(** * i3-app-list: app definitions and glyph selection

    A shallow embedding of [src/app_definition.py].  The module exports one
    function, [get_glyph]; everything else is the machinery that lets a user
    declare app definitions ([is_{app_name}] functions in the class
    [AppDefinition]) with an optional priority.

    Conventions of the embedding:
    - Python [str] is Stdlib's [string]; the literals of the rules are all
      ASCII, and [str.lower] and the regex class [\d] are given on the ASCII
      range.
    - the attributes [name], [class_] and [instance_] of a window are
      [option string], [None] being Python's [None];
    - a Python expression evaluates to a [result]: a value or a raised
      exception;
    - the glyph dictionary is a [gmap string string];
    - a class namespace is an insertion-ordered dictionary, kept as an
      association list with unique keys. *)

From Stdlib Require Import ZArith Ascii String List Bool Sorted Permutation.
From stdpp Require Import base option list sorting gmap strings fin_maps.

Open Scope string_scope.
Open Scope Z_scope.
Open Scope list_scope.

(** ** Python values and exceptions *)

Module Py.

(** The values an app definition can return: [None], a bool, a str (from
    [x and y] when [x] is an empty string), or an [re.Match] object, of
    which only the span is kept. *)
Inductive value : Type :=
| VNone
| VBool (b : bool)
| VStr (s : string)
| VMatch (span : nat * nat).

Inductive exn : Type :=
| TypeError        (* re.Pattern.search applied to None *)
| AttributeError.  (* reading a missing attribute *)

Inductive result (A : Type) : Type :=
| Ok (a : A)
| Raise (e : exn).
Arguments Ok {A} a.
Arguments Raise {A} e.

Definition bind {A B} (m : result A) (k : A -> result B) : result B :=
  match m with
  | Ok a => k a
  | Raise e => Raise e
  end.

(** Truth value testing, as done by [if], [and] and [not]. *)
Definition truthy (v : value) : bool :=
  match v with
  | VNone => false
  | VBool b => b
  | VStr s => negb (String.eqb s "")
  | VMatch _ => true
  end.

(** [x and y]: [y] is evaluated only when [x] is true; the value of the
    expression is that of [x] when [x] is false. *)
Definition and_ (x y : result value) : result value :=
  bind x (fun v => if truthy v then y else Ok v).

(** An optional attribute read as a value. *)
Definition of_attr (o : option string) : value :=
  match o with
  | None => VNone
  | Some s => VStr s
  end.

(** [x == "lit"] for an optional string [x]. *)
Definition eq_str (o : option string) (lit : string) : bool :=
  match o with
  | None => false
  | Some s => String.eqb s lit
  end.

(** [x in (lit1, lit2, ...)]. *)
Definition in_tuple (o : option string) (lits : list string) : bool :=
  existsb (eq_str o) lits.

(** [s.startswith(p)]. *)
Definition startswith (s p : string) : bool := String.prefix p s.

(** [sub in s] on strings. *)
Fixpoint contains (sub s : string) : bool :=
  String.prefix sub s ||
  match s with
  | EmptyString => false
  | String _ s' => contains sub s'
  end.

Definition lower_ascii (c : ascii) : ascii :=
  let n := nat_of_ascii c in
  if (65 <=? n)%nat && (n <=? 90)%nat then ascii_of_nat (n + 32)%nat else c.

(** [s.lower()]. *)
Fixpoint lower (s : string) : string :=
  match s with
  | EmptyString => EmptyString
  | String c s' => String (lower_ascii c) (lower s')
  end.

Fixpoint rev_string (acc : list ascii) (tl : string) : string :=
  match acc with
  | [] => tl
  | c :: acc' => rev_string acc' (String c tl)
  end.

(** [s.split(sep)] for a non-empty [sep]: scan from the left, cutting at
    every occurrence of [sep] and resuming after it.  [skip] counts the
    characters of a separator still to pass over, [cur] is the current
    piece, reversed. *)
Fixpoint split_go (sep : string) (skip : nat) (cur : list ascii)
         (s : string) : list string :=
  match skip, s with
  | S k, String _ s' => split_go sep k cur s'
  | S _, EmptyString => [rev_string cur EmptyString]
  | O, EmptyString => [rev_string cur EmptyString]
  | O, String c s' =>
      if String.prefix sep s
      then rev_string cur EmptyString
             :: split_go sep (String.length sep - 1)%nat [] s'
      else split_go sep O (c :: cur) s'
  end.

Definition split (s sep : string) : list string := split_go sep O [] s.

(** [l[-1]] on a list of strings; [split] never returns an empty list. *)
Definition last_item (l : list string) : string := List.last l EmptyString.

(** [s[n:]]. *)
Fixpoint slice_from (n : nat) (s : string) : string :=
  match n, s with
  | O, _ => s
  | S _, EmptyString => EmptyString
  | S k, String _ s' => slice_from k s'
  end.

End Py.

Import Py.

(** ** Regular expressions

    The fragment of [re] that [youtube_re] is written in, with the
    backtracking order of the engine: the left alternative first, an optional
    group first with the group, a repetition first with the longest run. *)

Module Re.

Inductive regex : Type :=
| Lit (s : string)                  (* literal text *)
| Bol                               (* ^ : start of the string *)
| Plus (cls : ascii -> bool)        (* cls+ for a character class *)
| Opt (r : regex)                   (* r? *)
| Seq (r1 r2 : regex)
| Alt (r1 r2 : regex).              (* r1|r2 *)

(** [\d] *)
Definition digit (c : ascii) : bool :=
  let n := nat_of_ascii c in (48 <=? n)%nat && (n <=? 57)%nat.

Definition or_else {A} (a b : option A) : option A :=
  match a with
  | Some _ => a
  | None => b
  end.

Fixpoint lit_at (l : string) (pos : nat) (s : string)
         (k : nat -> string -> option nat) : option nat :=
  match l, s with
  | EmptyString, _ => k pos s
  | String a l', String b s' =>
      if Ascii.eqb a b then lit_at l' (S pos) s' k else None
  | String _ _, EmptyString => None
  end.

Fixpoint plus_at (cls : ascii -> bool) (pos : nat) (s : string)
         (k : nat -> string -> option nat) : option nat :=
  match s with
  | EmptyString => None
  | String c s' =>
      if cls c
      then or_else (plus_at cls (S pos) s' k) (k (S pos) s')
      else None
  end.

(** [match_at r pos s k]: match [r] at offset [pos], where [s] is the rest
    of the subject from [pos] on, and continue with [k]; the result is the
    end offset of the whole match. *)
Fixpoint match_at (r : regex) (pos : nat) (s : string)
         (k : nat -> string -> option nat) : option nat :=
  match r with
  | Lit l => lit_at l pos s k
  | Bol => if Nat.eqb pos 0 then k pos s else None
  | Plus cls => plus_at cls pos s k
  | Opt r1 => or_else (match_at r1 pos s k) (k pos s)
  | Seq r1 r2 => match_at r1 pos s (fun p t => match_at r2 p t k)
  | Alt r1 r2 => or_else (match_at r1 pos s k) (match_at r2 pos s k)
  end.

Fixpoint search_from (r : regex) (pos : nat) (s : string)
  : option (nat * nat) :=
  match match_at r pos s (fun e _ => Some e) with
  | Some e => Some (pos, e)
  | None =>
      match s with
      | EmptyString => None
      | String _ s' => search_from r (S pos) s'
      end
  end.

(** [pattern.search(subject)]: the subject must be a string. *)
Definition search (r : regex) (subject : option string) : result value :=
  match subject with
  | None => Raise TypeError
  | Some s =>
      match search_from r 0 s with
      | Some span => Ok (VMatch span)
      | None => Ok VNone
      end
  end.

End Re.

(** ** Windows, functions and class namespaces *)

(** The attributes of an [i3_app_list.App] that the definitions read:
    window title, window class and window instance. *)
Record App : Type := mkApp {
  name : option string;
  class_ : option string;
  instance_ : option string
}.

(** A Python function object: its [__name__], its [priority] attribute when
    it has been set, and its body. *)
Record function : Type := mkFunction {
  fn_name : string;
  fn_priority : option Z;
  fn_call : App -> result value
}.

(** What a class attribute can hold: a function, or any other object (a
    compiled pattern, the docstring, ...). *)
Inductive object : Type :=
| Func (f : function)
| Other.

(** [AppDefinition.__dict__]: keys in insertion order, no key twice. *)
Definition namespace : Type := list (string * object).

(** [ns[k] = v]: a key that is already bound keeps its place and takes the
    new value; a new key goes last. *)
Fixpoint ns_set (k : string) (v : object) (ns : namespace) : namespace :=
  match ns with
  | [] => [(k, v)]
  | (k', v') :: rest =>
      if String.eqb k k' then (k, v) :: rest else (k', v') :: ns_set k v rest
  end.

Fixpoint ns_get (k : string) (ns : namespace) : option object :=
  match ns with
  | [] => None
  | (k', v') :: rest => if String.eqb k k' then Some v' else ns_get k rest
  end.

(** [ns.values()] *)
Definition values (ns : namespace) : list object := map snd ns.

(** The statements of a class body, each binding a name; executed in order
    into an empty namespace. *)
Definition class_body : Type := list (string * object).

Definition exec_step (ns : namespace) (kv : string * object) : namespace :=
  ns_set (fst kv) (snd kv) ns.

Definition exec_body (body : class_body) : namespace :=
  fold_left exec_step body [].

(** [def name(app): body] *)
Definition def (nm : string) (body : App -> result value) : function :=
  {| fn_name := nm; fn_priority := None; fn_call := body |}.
○ ○ ○ ○ ○ ○ ○
TASK INSTRUCTIONS
Whenever a line of the data includes "values", copy that line.

SOLUTION TO THE EXERCISE
(** ** Python values and exceptions *)
(** The values an app definition can return: [None], a bool, a str (from
(** [ns.values()] *)
Definition values (ns : namespace) : list object := map snd ns.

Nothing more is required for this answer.